**Task description**
Please repeat only the stretch of records running from the first line through the line that contains "Definition inner (h".
━━ Task inputs
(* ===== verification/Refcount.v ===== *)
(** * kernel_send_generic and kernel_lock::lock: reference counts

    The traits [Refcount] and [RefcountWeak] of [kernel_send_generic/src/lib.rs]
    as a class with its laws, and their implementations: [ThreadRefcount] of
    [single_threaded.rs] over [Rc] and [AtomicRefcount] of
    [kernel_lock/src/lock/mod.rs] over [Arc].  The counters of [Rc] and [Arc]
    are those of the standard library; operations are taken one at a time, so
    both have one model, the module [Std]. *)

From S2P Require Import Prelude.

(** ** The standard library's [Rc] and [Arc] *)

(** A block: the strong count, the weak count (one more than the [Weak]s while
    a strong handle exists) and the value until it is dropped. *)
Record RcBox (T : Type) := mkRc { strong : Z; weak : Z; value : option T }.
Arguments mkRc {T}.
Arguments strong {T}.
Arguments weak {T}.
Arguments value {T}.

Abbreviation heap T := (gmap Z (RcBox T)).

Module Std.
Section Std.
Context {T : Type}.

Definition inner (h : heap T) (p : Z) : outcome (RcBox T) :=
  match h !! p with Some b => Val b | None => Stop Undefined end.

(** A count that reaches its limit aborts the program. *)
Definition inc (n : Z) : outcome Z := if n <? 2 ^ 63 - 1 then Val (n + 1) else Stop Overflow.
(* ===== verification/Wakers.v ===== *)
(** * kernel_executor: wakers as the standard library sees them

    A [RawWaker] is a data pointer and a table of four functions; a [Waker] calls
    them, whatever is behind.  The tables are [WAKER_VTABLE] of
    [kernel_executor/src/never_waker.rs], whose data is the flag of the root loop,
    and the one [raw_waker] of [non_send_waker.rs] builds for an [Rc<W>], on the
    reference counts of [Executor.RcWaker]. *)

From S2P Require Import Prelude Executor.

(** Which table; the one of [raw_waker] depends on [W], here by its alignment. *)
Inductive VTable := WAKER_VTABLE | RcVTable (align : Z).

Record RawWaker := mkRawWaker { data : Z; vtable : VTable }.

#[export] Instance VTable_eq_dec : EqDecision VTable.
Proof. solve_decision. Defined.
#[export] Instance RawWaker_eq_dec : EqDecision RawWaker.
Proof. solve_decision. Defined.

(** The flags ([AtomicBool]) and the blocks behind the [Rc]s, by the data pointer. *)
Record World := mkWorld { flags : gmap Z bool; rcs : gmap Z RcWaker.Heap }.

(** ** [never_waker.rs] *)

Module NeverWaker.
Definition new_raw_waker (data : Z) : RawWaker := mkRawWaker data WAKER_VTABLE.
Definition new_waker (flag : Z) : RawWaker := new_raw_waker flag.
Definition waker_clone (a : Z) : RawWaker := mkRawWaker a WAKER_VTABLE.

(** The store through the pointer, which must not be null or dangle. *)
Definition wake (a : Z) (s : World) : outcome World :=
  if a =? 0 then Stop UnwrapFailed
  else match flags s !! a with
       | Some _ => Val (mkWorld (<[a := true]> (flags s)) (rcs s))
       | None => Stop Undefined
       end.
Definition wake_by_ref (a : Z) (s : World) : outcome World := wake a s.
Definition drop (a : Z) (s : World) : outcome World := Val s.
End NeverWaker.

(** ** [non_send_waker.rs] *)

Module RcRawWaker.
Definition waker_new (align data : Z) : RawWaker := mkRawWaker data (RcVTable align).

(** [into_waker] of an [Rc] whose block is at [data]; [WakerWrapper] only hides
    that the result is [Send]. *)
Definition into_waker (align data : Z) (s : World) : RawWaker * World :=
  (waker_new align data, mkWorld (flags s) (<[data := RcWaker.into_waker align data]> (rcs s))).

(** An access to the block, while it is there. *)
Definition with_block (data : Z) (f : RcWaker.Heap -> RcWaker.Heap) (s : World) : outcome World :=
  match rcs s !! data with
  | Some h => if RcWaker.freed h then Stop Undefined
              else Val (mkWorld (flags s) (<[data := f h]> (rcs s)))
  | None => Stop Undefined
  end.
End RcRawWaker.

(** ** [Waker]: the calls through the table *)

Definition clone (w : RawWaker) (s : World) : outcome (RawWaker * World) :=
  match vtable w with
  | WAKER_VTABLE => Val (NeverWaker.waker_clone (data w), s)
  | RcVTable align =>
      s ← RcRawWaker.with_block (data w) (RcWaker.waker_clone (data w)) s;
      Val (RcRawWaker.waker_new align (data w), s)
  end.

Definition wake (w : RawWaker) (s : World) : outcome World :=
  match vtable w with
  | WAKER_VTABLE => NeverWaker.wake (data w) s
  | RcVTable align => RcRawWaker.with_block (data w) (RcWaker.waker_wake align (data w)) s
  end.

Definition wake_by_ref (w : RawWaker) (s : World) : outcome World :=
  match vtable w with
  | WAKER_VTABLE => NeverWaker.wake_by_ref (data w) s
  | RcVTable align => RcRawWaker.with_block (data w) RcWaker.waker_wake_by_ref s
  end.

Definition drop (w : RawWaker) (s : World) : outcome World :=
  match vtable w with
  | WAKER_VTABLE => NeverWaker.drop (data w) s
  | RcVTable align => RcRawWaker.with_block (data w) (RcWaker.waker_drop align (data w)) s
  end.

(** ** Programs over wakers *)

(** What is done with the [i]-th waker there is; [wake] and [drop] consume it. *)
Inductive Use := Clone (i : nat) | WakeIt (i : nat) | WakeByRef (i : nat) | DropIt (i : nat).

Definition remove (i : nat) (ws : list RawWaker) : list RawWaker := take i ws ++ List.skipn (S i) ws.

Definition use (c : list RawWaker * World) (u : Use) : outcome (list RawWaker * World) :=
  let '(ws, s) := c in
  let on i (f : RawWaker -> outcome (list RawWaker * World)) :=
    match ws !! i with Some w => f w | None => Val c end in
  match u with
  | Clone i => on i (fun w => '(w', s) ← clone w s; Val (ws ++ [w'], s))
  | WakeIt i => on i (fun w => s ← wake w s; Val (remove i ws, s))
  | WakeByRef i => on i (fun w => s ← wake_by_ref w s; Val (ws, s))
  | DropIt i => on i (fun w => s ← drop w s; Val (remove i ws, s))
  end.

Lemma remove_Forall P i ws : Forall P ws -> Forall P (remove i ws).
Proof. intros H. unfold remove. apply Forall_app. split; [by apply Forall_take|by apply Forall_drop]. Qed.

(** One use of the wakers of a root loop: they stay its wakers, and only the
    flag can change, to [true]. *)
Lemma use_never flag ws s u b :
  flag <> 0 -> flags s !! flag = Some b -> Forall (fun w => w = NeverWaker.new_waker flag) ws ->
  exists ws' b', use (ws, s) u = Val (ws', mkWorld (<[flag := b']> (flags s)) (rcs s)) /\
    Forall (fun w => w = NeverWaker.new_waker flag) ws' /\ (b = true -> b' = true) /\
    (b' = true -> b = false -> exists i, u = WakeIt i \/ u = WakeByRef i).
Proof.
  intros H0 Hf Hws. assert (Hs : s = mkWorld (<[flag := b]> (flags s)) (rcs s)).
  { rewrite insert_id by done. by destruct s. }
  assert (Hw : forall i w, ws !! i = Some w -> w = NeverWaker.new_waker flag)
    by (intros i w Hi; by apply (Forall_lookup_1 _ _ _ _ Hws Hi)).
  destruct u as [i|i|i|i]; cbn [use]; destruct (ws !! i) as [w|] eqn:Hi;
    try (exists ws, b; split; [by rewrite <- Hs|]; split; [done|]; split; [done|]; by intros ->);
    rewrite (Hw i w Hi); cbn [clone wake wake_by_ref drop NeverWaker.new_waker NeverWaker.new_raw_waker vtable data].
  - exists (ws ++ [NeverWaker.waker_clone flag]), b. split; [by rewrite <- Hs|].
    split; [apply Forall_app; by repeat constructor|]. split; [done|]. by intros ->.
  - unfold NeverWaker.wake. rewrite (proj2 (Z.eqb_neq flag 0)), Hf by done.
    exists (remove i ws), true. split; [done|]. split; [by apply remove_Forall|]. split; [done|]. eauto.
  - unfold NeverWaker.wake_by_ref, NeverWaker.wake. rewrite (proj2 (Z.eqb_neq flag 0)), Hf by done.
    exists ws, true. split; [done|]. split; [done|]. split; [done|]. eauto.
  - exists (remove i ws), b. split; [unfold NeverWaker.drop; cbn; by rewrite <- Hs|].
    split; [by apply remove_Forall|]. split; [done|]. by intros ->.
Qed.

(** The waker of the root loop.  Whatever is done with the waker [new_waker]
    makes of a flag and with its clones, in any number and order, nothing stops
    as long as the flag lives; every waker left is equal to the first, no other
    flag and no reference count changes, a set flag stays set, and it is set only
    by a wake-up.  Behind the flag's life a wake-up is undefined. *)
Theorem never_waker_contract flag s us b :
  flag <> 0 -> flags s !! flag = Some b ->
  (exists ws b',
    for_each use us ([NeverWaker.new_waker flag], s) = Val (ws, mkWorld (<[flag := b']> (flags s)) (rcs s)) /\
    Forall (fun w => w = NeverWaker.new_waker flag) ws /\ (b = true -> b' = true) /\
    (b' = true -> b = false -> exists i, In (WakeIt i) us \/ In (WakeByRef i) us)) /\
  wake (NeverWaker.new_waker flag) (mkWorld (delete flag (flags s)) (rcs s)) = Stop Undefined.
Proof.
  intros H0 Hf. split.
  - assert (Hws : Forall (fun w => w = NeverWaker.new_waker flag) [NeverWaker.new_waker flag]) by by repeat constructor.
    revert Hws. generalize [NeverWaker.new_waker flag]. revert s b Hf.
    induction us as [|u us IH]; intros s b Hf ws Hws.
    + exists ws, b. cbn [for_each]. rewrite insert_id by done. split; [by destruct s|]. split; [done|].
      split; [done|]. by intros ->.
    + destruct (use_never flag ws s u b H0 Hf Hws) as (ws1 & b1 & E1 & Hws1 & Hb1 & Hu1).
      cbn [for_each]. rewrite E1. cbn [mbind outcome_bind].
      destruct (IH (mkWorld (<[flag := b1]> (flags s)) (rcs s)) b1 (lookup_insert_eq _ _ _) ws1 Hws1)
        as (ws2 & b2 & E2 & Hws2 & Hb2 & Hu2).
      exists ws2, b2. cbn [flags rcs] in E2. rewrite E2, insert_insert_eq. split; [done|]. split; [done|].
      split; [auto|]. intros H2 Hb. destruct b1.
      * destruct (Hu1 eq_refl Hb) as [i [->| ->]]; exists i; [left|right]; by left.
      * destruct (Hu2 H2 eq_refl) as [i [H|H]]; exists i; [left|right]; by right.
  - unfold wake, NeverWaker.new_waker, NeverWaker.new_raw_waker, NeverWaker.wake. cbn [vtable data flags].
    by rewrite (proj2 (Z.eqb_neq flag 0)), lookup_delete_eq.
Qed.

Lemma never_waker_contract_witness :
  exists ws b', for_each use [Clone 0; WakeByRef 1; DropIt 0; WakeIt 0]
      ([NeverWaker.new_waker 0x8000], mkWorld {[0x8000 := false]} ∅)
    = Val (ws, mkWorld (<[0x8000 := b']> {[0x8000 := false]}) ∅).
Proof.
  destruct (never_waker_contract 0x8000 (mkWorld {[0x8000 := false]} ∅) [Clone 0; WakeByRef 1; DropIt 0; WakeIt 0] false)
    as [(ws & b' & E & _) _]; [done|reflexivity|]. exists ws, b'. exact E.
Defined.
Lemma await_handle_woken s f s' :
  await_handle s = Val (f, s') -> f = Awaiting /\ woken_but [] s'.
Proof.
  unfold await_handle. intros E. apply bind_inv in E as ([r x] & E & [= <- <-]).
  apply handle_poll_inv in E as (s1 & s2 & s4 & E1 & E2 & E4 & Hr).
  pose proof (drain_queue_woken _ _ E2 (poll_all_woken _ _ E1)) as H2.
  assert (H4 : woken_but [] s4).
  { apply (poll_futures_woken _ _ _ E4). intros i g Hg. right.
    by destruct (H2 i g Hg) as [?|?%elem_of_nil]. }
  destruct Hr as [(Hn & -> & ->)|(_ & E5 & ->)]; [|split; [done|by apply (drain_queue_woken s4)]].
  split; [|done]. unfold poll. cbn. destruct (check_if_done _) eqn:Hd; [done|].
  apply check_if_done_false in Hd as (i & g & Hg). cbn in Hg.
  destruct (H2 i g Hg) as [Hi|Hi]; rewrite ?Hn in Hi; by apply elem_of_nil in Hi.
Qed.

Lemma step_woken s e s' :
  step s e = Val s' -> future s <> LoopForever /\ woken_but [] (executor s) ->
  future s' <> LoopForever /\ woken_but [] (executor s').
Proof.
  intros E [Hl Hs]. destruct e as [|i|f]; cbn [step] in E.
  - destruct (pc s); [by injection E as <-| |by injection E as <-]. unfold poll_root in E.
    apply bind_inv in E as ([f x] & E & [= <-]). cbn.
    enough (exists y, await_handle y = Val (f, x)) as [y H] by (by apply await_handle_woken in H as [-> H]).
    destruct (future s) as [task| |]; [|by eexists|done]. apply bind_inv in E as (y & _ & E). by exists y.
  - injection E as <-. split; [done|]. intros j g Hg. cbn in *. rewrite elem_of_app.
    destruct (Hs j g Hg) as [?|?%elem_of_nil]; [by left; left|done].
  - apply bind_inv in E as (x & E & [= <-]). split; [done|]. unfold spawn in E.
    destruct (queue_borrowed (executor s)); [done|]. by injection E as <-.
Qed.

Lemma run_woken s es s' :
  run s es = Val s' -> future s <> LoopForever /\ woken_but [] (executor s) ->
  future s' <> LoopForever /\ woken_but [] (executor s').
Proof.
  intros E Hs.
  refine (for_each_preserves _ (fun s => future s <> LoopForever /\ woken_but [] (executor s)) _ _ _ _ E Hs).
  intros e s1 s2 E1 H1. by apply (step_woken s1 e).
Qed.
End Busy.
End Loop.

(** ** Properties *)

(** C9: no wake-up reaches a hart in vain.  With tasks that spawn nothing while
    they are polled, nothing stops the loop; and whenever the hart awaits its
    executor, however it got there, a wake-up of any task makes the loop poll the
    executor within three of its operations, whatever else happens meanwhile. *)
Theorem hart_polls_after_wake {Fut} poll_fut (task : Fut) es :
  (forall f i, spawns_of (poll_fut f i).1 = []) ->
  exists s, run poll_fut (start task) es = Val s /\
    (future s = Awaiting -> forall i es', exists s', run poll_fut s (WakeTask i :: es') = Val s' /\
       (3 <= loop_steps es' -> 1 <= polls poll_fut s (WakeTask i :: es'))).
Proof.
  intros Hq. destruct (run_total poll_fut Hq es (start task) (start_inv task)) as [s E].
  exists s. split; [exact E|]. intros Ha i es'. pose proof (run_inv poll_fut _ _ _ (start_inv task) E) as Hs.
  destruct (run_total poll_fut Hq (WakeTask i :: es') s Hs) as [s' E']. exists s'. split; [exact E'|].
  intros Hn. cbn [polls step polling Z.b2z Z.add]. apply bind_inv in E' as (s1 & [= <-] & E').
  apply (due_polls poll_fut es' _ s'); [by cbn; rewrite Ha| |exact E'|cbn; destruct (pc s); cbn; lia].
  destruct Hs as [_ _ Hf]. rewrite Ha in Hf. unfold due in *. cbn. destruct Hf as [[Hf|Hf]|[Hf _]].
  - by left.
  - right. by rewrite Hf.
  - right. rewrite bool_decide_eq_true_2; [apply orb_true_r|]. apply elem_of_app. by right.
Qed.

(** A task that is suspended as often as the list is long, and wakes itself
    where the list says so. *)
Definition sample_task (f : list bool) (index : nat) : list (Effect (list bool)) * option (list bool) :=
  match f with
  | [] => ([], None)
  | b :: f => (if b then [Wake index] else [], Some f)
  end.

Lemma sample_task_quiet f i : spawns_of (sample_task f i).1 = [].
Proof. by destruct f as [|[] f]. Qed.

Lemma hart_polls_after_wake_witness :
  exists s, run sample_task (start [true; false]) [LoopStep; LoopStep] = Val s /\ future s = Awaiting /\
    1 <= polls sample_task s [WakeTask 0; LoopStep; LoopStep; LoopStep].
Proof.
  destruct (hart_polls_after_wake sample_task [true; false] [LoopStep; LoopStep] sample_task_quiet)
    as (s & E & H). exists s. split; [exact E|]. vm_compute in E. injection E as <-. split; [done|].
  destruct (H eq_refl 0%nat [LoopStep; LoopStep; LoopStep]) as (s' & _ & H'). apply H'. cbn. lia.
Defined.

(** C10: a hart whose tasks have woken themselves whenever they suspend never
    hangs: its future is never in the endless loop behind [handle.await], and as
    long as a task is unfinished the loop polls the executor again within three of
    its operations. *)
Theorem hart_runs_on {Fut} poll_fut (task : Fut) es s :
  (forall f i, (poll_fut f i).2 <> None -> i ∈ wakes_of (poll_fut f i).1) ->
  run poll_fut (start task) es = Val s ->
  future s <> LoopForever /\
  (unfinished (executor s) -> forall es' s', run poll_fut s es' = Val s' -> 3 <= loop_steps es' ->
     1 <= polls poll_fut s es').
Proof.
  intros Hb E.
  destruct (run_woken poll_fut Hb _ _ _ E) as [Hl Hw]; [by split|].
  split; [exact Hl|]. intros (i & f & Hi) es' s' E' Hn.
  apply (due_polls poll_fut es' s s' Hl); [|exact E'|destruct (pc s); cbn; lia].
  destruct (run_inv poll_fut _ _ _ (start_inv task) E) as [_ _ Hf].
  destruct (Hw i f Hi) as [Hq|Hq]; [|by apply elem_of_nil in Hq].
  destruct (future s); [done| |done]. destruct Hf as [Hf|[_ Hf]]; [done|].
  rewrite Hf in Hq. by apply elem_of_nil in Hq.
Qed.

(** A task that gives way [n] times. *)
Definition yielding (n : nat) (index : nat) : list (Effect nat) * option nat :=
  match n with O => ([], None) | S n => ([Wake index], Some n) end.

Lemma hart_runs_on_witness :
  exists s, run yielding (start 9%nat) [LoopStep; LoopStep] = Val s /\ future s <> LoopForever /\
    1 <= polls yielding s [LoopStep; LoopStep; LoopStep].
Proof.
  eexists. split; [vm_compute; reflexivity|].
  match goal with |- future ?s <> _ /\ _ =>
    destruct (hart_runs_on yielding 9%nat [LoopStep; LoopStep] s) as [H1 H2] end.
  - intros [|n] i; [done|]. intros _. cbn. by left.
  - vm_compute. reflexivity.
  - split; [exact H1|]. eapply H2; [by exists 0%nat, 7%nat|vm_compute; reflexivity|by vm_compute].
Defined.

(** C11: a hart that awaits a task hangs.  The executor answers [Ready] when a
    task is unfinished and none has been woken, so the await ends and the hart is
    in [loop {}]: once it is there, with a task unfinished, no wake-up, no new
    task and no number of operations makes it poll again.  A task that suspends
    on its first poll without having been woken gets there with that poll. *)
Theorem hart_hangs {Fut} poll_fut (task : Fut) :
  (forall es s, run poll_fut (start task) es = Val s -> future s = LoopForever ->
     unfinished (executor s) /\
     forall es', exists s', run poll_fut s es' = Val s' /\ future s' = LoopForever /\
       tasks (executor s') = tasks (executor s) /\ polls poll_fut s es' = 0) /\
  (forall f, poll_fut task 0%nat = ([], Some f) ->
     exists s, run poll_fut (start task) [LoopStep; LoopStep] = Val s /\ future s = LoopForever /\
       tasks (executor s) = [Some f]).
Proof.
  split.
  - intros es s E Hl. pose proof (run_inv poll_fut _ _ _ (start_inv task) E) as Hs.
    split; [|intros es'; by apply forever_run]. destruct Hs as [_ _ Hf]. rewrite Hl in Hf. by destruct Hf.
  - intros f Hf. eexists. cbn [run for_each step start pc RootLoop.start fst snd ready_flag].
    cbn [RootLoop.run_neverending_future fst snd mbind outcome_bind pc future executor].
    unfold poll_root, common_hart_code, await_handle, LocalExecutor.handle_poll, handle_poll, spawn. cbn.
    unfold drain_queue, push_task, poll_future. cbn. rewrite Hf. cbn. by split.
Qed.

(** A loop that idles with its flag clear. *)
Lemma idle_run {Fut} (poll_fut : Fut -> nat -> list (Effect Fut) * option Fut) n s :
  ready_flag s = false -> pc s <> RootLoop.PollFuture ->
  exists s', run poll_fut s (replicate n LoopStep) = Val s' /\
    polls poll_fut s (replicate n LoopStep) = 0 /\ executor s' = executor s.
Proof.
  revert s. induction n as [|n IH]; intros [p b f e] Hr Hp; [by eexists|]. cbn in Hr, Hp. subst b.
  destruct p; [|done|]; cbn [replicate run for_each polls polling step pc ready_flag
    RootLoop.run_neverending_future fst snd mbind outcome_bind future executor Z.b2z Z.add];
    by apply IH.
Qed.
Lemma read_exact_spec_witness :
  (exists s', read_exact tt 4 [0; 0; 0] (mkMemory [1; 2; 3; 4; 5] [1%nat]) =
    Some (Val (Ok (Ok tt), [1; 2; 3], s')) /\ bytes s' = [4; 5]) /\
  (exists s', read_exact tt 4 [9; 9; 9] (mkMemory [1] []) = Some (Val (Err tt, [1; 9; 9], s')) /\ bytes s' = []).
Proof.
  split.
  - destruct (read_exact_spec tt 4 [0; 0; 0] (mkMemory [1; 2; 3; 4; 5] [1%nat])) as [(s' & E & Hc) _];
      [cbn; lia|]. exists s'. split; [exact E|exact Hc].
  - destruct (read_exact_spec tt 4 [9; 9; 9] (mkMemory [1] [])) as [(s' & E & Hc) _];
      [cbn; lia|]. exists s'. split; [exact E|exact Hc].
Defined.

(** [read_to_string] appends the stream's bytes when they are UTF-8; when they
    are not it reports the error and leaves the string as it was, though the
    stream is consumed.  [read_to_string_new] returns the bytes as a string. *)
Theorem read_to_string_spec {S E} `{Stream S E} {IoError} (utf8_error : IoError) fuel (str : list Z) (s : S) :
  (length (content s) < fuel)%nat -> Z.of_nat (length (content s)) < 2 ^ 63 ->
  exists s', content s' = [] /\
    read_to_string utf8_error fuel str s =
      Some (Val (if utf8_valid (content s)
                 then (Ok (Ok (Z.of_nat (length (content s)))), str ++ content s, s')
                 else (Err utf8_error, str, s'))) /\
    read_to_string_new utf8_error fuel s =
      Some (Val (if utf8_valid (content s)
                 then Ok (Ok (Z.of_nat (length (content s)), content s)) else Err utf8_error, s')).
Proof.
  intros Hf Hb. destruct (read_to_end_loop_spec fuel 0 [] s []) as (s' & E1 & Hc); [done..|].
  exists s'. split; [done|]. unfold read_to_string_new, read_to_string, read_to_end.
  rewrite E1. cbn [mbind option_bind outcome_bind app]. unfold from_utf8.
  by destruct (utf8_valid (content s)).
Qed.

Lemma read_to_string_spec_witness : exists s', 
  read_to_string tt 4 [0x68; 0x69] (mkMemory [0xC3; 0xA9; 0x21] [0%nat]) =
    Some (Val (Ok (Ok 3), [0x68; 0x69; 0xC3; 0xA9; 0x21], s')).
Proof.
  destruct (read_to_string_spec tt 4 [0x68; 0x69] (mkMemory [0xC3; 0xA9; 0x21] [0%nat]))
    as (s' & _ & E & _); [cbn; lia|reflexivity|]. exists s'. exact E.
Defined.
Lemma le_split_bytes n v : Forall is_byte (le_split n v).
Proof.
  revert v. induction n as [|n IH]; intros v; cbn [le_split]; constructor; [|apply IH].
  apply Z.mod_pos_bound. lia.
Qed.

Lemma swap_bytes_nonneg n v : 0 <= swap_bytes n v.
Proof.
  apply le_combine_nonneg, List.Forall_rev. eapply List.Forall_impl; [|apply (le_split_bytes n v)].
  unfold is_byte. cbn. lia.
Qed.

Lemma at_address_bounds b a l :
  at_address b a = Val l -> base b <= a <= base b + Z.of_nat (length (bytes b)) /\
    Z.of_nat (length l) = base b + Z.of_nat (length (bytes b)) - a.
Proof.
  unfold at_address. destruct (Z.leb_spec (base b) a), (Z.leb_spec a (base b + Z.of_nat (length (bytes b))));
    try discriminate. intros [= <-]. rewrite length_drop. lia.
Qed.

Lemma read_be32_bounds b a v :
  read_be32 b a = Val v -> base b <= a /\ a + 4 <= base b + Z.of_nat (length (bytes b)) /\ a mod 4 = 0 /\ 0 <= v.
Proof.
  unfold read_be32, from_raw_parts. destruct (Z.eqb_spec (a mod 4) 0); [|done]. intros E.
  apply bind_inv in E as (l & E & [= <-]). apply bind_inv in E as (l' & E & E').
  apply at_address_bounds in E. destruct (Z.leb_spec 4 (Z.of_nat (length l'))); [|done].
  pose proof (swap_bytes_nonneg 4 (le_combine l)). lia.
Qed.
━━━━
**Your solution**
(* ===== verification/Refcount.v ===== *)
(** * kernel_send_generic and kernel_lock::lock: reference counts

    The traits [Refcount] and [RefcountWeak] of [kernel_send_generic/src/lib.rs]
    as a class with its laws, and their implementations: [ThreadRefcount] of
    [single_threaded.rs] over [Rc] and [AtomicRefcount] of
    [kernel_lock/src/lock/mod.rs] over [Arc].  The counters of [Rc] and [Arc]
    are those of the standard library; operations are taken one at a time, so
    both have one model, the module [Std]. *)

From S2P Require Import Prelude.

(** ** The standard library's [Rc] and [Arc] *)

(** A block: the strong count, the weak count (one more than the [Weak]s while
    a strong handle exists) and the value until it is dropped. *)
Record RcBox (T : Type) := mkRc { strong : Z; weak : Z; value : option T }.
Arguments mkRc {T}.
Arguments strong {T}.
Arguments weak {T}.
Arguments value {T}.

Abbreviation heap T := (gmap Z (RcBox T)).

Module Std.
Section Std.
Context {T : Type}.

Definition inner (h : heap T) (p : Z) : outcome (RcBox T) :=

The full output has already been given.